What is required:
Print the lines that run from the line with "Lemma header_first : exists" to the line with "j d Hd)|done].", keeping both end lines, exactly as they appear in the entries below, and nothing else.

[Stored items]
━━━━━━━━

(* ===== verification/Netlink.v ===== *)
(** * Netlink: addresses and routes of the system ([netlink/], [vpn/nic/tun/tun.go])

    The same package for four kinds of systems.  What a device is given when it is
    created and what [Show] then says of it; what the messages of a system become;
    and the goroutines of a subscription as steps.  The system itself (links,
    commands, sockets) is an argument. *)

From S2P Require Import Prelude Text Netip Lru Disco Vpn VpnRun.

Inductive system := Linux | Darwin | Windows | Other.
#[export] Instance system_dec : EqDecision system.
Proof. solve_decision. Defined.

(** ** Links *)

Module Link.

Record Info := MkInfo { IPv4 : bytes; IPv6 : bytes }.

Definition set_IPv4 (t : bytes) (i : Info) : Info := MkInfo t (IPv6 i).
Definition set_IPv6 (t : bytes) (i : Info) : Info := MkInfo (IPv4 i) t.

(** "%d.%d.%d.%d" of the first bytes of a mask. *)
Definition dotted {E} (m : bytes) : res E bytes :=
  match m with
  | a :: b :: c :: d :: _ => Ok (ip4_String [a; b; c; d])
  | _ => Panic
  end.

Section System.
(** Whether a command succeeds; [vishvananda/netlink] on Linux. *)
Context (run : list bytes -> bool).
Context (LinkByName : bytes -> option nat) (ParseAddr : bytes -> option IP) (AddrAdd : nat -> bytes -> bool) (LinkSetUp : nat -> bool).

(** A command line; the result says whether it succeeded. *)
Definition route_args (op : bytes) (to : IPNet) : list bytes :=
  [bs "route"; bs "-qn"; op; if To4 (net_IP to) then bs "-inet" else bs "-inet6"; net_String to].

Definition done_ (b : bool) : res unit unit := if b then Ok tt else Err tt.

Definition AddRoute_linux (RouteAdd : IPNet -> IP -> bool) (to : IPNet) (via : IP) : res unit unit := done_ (RouteAdd to via).
Definition DelRoute_linux (RouteDel : IPNet -> IP -> bool) (to : IPNet) (via : IP) : res unit unit := done_ (RouteDel to via).

Definition AddRoute_darwin (ifName : bytes) (to : IPNet) : res unit unit :=
  done_ (run (route_args (bs "add") to ++ [bs "-iface"; ifName])).
Definition DelRoute_darwin (to : IPNet) : res unit unit := done_ (run (route_args (bs "delete") to)).

Definition AddRoute_windows (ifName : bytes) (to : IPNet) (via : IP) : res unit unit :=
  if To4 via then
    mask ← dotted (net_Mask to);
    done_ (run [bs "route"; bs "add"; ip_String (net_IP to); bs "mask"; mask; ip_String via])
  else done_ (run [bs "netsh"; bs "interface"; bs "ipv6"; bs "add"; bs "route"; net_String to; ifName; ip_String via]).
Definition DelRoute_windows (ifName : bytes) (to : IPNet) (via : IP) : res unit unit :=
  if To4 via then done_ (run [bs "route"; bs "delete"; ip_String (net_IP to)])
  else done_ (run [bs "netsh"; bs "interface"; bs "ipv6"; bs "delete"; bs "route"; net_String to; ifName; ip_String via]).

(** [SetupLink] *)
Definition SetupLink_linux (ifName cidr : bytes) (i : Info) : res unit unit * Info :=
  match LinkByName ifName with
  | None => (Err tt, i)
  | Some link =>
      match ParseAddr cidr with
      | None => (Err tt, i)
      | Some ip =>
          let i := set_IPv4 (ip_String ip) i in
          let i := if To4 ip then i else set_IPv6 (ip_String ip) i in
          (if AddrAdd link cidr && LinkSetUp link then Ok tt else Err tt, i)
      end
  end.
(* ===== verification/Serve.v ===== *)
(** * Serve: the accept loop of the file server ([fileshare/filemanager.go])

    [FileManager.Serve] accepts a connection and handles its request before it
    accepts the next one; a second goroutine closes the listener, and one for each
    connection closes that, when the context is done.  A client is what it has sent
    and whether it has left; the handler is the program of [Fileshare.v], of which a
    step is what [Duplex.act] allows. *)

From S2P Require Import Prelude Text Url Duplex Fileshare.
Import Transfer.

Section Serve.
Context (sha256 : bytes -> bytes) (open : Z -> opened).

Record client := MkClient { sent : bytes; unread : bytes; gone : bool; handler : io unit; answer : bytes }.
Definition new_client : client := MkClient [] [] false (handleRequest sha256 open) [].

Inductive place := Looping | Accepting | Handling (i : nat) | Returned.
Record server := MkServer { at_ : place; waiting : list nat; clients : list client; served : list nat; cancelled : bool; closed : bool }.
Definition start : server := MkServer Looping [] [] [] false false.

Definition set_at (x : place) (s : server) : server := MkServer x (waiting s) (clients s) (served s) (cancelled s) (closed s).
Definition set_client (i : nat) (c : client) (s : server) : server :=
  MkServer (at_ s) (waiting s) (<[i := c]> (clients s)) (served s) (cancelled s) (closed s).

(** What clients and the outside do. *)
Inductive outside : server -> server -> Prop :=
| Connect a w cs f ca : outside (MkServer a w cs f ca false) (MkServer a (w ++ [length cs]) (cs ++ [new_client]) f ca false)
| Send i c b s : clients s !! i = Some c -> gone c = false ->
    outside s (set_client i (MkClient (sent c ++ b) (unread c ++ b) false (handler c) (answer c)) s)
| Leave i c s : clients s !! i = Some c -> outside s (set_client i (MkClient (sent c) (unread c) true (handler c) (answer c)) s)
| Cancel a w cs f ca cl : outside (MkServer a w cs f ca cl) (MkServer a w cs f true cl).

(** What the server does. *)
Inductive own : server -> server -> Prop :=
| CloseListener a w cs f cl : own (MkServer a w cs f true cl) (MkServer a w cs f true true)
| CloseConn i c s : cancelled s = true -> at_ s = Handling i -> clients s !! i = Some c ->
    own s (set_client i (MkClient (sent c) (unread c) true (handler c) (answer c)) s)
| Look s : at_ s = Looping -> own s (set_at (if cancelled s then Returned else Accepting) s)
| Accept i w cs f ca cl : own (MkServer Accepting (i :: w) cs f ca cl) (MkServer (Handling i) w cs f ca cl)
| AcceptFails cs f ca : own (MkServer Accepting [] cs f ca true) (MkServer Looping [] cs f ca true)
| Handle i c p q out s : at_ s = Handling i -> clients s !! i = Some c ->
    act (handler c) (unread c) (gone c) = Some (p, q, out) ->
    own s (set_client i (MkClient (sent c) q (gone c) p (answer c ++ out)) s)
| Finish i c w cs f ca cl : cs !! i = Some c -> handler c = Ret tt ->
    own (MkServer (Handling i) w cs f ca cl) (MkServer Looping w cs (f ++ [i]) ca cl).

Definition step (s s' : server) : Prop := outside s s' \/ own s s'.

Definition current (s : server) : list nat := match at_ s with Handling i => [i] | _ => [] end.
(** Less than a header. *)
Definition silent (c : client) : Prop := (length (sent c) < 4)%nat /\ gone c = false.

Record inv (s : server) : Prop := {
  inv_order : served s ++ current s ++ waiting s = seq 0 (length (clients s));
  inv_silent i c : clients s !! i = Some c -> silent c -> handler c = handleRequest sha256 open /\ unread c = sent c
}.

Lemma inv_update s i c c' :
  clients s !! i = Some c -> inv s -> (silent c' -> handler c' = handleRequest sha256 open /\ unread c' = sent c') ->
  inv (set_client i c' s).
Proof.
  intros Hc [Ho Hs] Hc'. split; [cbn; by rewrite length_insert|]. intros j d. cbn. intros Hd.
  apply list_lookup_insert_Some in Hd as [(-> & <- & _)|[_ Hd]]; [exact Hc'|exact (Hs j d Hd)].
Qed.

(** A handler begins with the header. *)
Lemma header_first : exists k, handleRequest sha256 open = ReadN 4 k.
Proof. by eexists. Qed.

Lemma silent_waits c p q out : silent c -> handler c = handleRequest sha256 open -> unread c = sent c ->
  act (handler c) (unread c) (gone c) <> Some (p, q, out).
Proof.
  intros [Hl Hg] -> ->. rewrite Hg. destruct header_first as [k ->]. cbn [act]. by rewrite bool_decide_false by lia.
Qed.

Lemma serve_step_inv s s' : step s s' -> inv s -> inv s'.
Proof.
  intros [H|H] Hi.
  - destruct H as [a w cs f ca|i c b s Hc Hg|i c s Hc|a w cs f ca cl].
    + destruct Hi as [Ho Hs]. split.
      * cbn in *. rewrite length_app, seq_app, <- Ho. unfold current. cbn. by rewrite <- !app_assoc.
      * intros j d. cbn. rewrite lookup_app_Some, list_lookup_singleton_Some. intros [Hd|(_ & _ & <-)]; [exact (Hs j d Hd)|done].
    + apply (inv_update s i c); [done|done|]. intros [Hl _]. cbn in *. rewrite length_app in Hl.
      destruct (inv_silent s Hi i c Hc) as [-> ->]; [split; [lia|done]|done].
    + apply (inv_update s i c); [done|done|]. by intros [_ Hg].
    + by destruct Hi; split.
  - destruct H as [a w cs f cl|i c s Hca Ha Hc|s Ha|i w cs f ca cl|cs f ca|i c p q out s Ha Hc Hact|i c w cs f ca cl Hc Hr].
    + by destruct Hi; split.
    + apply (inv_update s i c); [done|done|]. by intros [_ Hg].
    + destruct Hi as [Ho Hs]. split; [|exact Hs]. unfold current in *. rewrite Ha in Ho. cbn. by destruct (cancelled s).
    + by destruct Hi; split.
    + by destruct Hi; split.
    + apply (inv_update s i c); [done|done|]. intros Hsil. exfalso.
      destruct (inv_silent s Hi i c Hc Hsil) as [H1 H2]. by apply (silent_waits c p q out Hsil H1 H2).
    + destruct Hi as [Ho Hs]. split; [|exact Hs]. cbn in *. by rewrite <- Ho, <- app_assoc.
Qed.
(** Clients send more and leave, but nothing else. *)
Definition later (c c' : client) : Prop := sent c `prefix_of` sent c' /\ (gone c = true -> gone c' = true).

Lemma later_refl c : later c c.
Proof. done. Qed.
Lemma later_silent c c' : later c c' -> silent c' -> silent c.
Proof.
  intros [Hp Hg] [Hl Hn]. apply prefix_length in Hp. split; [lia|]. destruct (gone c); [|done]. by rewrite Hg in Hn.
Qed.

Lemma update_later s i c c' j d :
  clients s !! i = Some c -> later c c' -> clients s !! j = Some d -> exists d', clients (set_client i c' s) !! j = Some d' /\ later d d'.
Proof.
  intros Hc Hl Hd. cbn. destruct (decide (i = j)) as [->|Hne].
  - exists c'. rewrite list_lookup_insert_eq by (by eapply lookup_lt_Some). split; [done|]. congruence.
  - exists d. by rewrite list_lookup_insert_ne.
Qed.

Lemma step_later s s' i c : step s s' -> clients s !! i = Some c -> exists c', clients s' !! i = Some c' /\ later c c'.
Proof.
  intros [H|H] Hc; destruct H; try (by exists c; split; [|apply later_refl]);
    try (eapply update_later; [done| |done]; split; cbn; [by first [apply prefix_app_r|done]|congruence]).
  exists c. split; [|done]. cbn in *. by apply lookup_app_l_Some.
Qed.

Lemma rtc_later s s' i c : rtc step s s' -> clients s !! i = Some c -> exists c', clients s' !! i = Some c' /\ later c c'.
Proof.
  intros H. revert c. induction H as [s|s s1 s' Hs _ IH]; intros c Hc; [by exists c|].
  destruct (step_later _ _ _ _ Hs Hc) as (c1 & Hc1 & [H1 H2]). destruct (IH c1 Hc1) as (c' & Hc' & [H3 H4]).
  exists c'. split; [done|]. split; [by etrans|auto].
Qed.

Lemma lookup_current s i : inv s -> at_ s = Handling i -> is_Some (clients s !! i).
Proof.
  intros [Ho _] Ha. apply lookup_lt_is_Some. unfold current in Ho. rewrite Ha in Ho.
  assert (Hin : i ∈ seq 0 (length (clients s))) by (rewrite <- Ho, !elem_of_app; right; left; by left).
  apply elem_of_seq in Hin. lia.
Qed.

Lemma silent_step s s' i c : step s s' -> inv s -> at_ s = Handling i -> clients s !! i = Some c -> silent c ->
  (forall c', clients s' !! i = Some c' -> silent c') -> at_ s' = Handling i /\ served s' = served s.
Proof.
  intros Hst Hi Ha Hc Hs Hs'. destruct (inv_silent s Hi i c Hc Hs) as [Hh Hu].
  destruct Hst as [H|H]; destruct H; cbn in *; simplify_eq; try done.
  - congruence.
  - exfalso. destruct header_first as [k Hk]. congruence.
Qed.

(** Once its connection is closed, a handler ends. *)
Lemma handler_ends p : forall i c s, at_ s = Handling i -> clients s !! i = Some c -> handler c = p -> gone c = true ->
  exists s' c', rtc own s s' /\ at_ s' = Handling i /\ clients s' !! i = Some c' /\ cancelled s' = cancelled s /\
    (handler c' = Ret tt \/ handler c' = Crash).
Proof.
  assert (Hstep : forall i c s q u out, at_ s = Handling i -> clients s !! i = Some c ->
    act (handler c) (unread c) (gone c) = Some (q, u, out) ->
    let c' := MkClient (sent c) u (gone c) q (answer c ++ out) in
    own s (set_client i c' s) /\ at_ (set_client i c' s) = Handling i /\ clients (set_client i c' s) !! i = Some c').
  { intros i c s q u out Ha Hc Hact. split; [by eapply Handle|]. split; [done|]. cbn.
    apply list_lookup_insert_eq. by eapply lookup_lt_Some. }
  induction p as [[]|n k IH|b k IH|]; intros i c s Ha Hc Hp Hg.
  - exists s, c. split_and!; [apply rtc_refl|done..|by left].
  - assert (Hact : exists q u out, act (handler c) (unread c) (gone c) = Some (q, u, out) /\ exists d ok, q = k d ok).
    { rewrite Hp, Hg. cbn [act]. case_bool_decide; do 3 eexists; (split; [reflexivity|]); by do 2 eexists. }
    destruct Hact as (q & u & out & Hact & d & ok & ->). destruct (Hstep i c s _ _ _ Ha Hc Hact) as (H1 & H2 & H3).
    destruct (IH d ok i _ _ H2 H3 eq_refl Hg) as (s' & c' & Hr & Hrest). exists s', c'. split; [by eapply rtc_l|done].
  - assert (Hact : act (handler c) (unread c) (gone c) = Some (k true, unread c, b)) by (by rewrite Hp).
    destruct (Hstep i c s _ _ _ Ha Hc Hact) as (H1 & H2 & H3).
    destruct (IH true i _ _ H2 H3 eq_refl Hg) as (s' & c' & Hr & Hrest). exists s', c'. split; [by eapply rtc_l|done].
  - exists s, c. split_and!; [apply rtc_refl|done..|by right].
Qed.

Lemma looping_returns s : cancelled s = true -> at_ s = Looping -> exists s', rtc own s s' /\ at_ s' = Returned.
Proof. intros Hca Ha. eexists. split; [apply rtc_once, (Look s Ha)|]. cbn. by rewrite Hca. Qed.

Lemma handling_returns s i : cancelled s = true -> at_ s = Handling i -> is_Some (clients s !! i) ->
  exists s', rtc own s s' /\ (at_ s' = Returned \/ exists i c, at_ s' = Handling i /\ clients s' !! i = Some c /\ handler c = Crash).
Proof.
  intros Hca Ha [c Hc]. set (c1 := MkClient (sent c) (unread c) true (handler c) (answer c)).
  assert (H1 : own s (set_client i c1 s)) by (by apply CloseConn).
  assert (Hc1 : clients (set_client i c1 s) !! i = Some c1) by (apply list_lookup_insert_eq; by eapply lookup_lt_Some).
  destruct (handler_ends (handler c1) i c1 (set_client i c1 s) Ha Hc1 eq_refl eq_refl) as (s' & c' & Hr & Ha' & Hc' & Hca' & [Hret|Hcr]).
  - destruct s' as [a w cs f ca cl]. cbn in *. subst a.
    destruct (looping_returns (MkServer Looping w cs (f ++ [i]) ca cl)) as (s2 & Hr2 & Hret2); [cbn; congruence|done|].
    exists s2. split; [|by left]. eapply rtc_l; [exact H1|]. etrans; [exact Hr|]. eapply rtc_l; [by eapply Finish|done].
  - exists s'. split; [by eapply rtc_l|]. right. by exists i, c'.
Qed.

Lemma returns s : inv s -> cancelled s = true ->
  exists s', rtc own s s' /\ (at_ s' = Returned \/ exists i c, at_ s' = Handling i /\ clients s' !! i = Some c /\ handler c = Crash).
Proof.
  intros Hi Hca. destruct (at_ s) as [| |i|] eqn:Ha.
  - destruct (looping_returns s Hca Ha) as (s' & H1 & H2). exists s'. by split; [|left].
  - destruct s as [a w cs f ca cl]. cbn in *. subst a ca. destruct w as [|i w].
    + destruct (looping_returns (MkServer Looping [] cs f true true) eq_refl eq_refl) as (s' & H1 & H2). exists s'. split; [|by left].
      eapply rtc_l; [apply CloseListener|]. eapply rtc_l; [apply AcceptFails|done].
    + destruct (handling_returns (MkServer (Handling i) w cs f true cl) i eq_refl eq_refl) as (s' & H1 & H2).
      { apply lookup_lt_is_Some. destruct Hi as [Ho _]. cbn in Ho.
        assert (Hin : i ∈ seq 0 (length cs)) by (rewrite <- Ho, elem_of_app; right; by left). apply elem_of_seq in Hin. cbn. lia. }
      exists s'. split; [|done]. eapply rtc_l; [apply Accept|done].
  - eapply handling_returns; [done|done|by eapply lookup_current].
  - exists s. split; [apply rtc_refl|by left].
Qed.

(** ** Properties *)

(** C34. Whoever came first is served first, and as long as a client that is being served
    has sent less than a header and has not left, nobody else is; but when the
    context is done, the server can return, unless the handler panics. *)
Theorem served_in_turn s :
  rtc step start s ->
  served s ++ current s ++ waiting s = seq 0 (length (clients s)) /\
  (forall i s' c, at_ s = Handling i -> rtc step s s' -> clients s' !! i = Some c -> silent c ->
     at_ s' = Handling i /\ served s' = served s) /\
  (cancelled s = true -> exists s', rtc own s s' /\
     (at_ s' = Returned \/ exists i c, at_ s' = Handling i /\ clients s' !! i = Some c /\ handler c = Crash)).
Proof.
  intros Hr. assert (Hinv : inv s).
  { apply (rtc_invariant step inv start); [by intros; eapply serve_step_inv|done|by split]. }
  split; [apply Hinv|]. split.
  - clear Hr. intros i s' c Ha Hst. induction Hst as [s|s s1 s' Hs Hst IH]; [done|]. intros Hc Hsil.
    destruct (lookup_current s i Hinv Ha) as [c0 Hc0].
    assert (H1 : forall c1, clients s1 !! i = Some c1 -> silent c1).
    { intros c1 Hc1. destruct (rtc_later _ _ _ _ Hst Hc1) as (c' & Hc' & Hl). simplify_eq. by eapply later_silent. }
    destruct (step_later _ _ _ _ Hs Hc0) as (c1 & Hc1 & Hl1).
    destruct (silent_step s s1 i c0 Hs Hinv Ha Hc0 (later_silent _ _ Hl1 (H1 c1 Hc1)) H1) as [Ha1 Hf1].
    destruct (IH (serve_step_inv _ _ Hs Hinv) Ha1 Hc Hsil) as [H2 H3]. split; [done|congruence].
  - intros Hca. by apply returns.
Qed.
End Serve.

(** ** Witness *)

Module Examples.
Definition no_sum (_ : bytes) : bytes := [].
Definition no_file (_ : Z) : opened := NotOpened.
Definition two : server := MkServer (Handling 0) [1%nat] [new_client no_sum no_file; new_client no_sum no_file] [] false false.

Lemma two_reached : rtc (step no_sum no_file) start two.
Proof.
  eapply rtc_l; [left; apply Connect|]. eapply rtc_l; [left; apply Connect|]. eapply rtc_l; [right; by apply Look|].
  eapply rtc_l; [right; apply Accept|]. apply rtc_refl.
Qed.

(** Whatever happens, the second client waits for the first. *)
Lemma served_in_turn_witness :
  rtc (step no_sum no_file) start two /\
  forall s' c, rtc (step no_sum no_file) two s' -> clients s' !! 0%nat = Some c -> silent c -> at_ s' = Handling 0 /\ served s' = [].
Proof.
  split; [exact two_reached|]. intros s' c Hs Hc Hsil.
  exact (proj1 (proj2 (served_in_turn no_sum no_file two two_reached)) 0%nat s' c eq_refl Hs Hc Hsil).
Defined.
End Examples.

━━━━━━━━

Answer:
Lemma header_first : exists k, handleRequest sha256 open = ReadN 4 k.
Proof. by eexists. Qed.

Lemma silent_waits c p q out : silent c -> handler c = handleRequest sha256 open -> unread c = sent c ->
  act (handler c) (unread c) (gone c) <> Some (p, q, out).
Proof.
  intros [Hl Hg] -> ->. rewrite Hg. destruct header_first as [k ->]. cbn [act]. by rewrite bool_decide_false by lia.
Qed.

Lemma serve_step_inv s s' : step s s' -> inv s -> inv s'.
Proof.
  intros [H|H] Hi.
  - destruct H as [a w cs f ca|i c b s Hc Hg|i c s Hc|a w cs f ca cl].
    + destruct Hi as [Ho Hs]. split.
      * cbn in *. rewrite length_app, seq_app, <- Ho. unfold current. cbn. by rewrite <- !app_assoc.
      * intros j d. cbn. rewrite lookup_app_Some, list_lookup_singleton_Some. intros [Hd|(_ & _ & <-)]; [exact (Hs j d Hd)|done].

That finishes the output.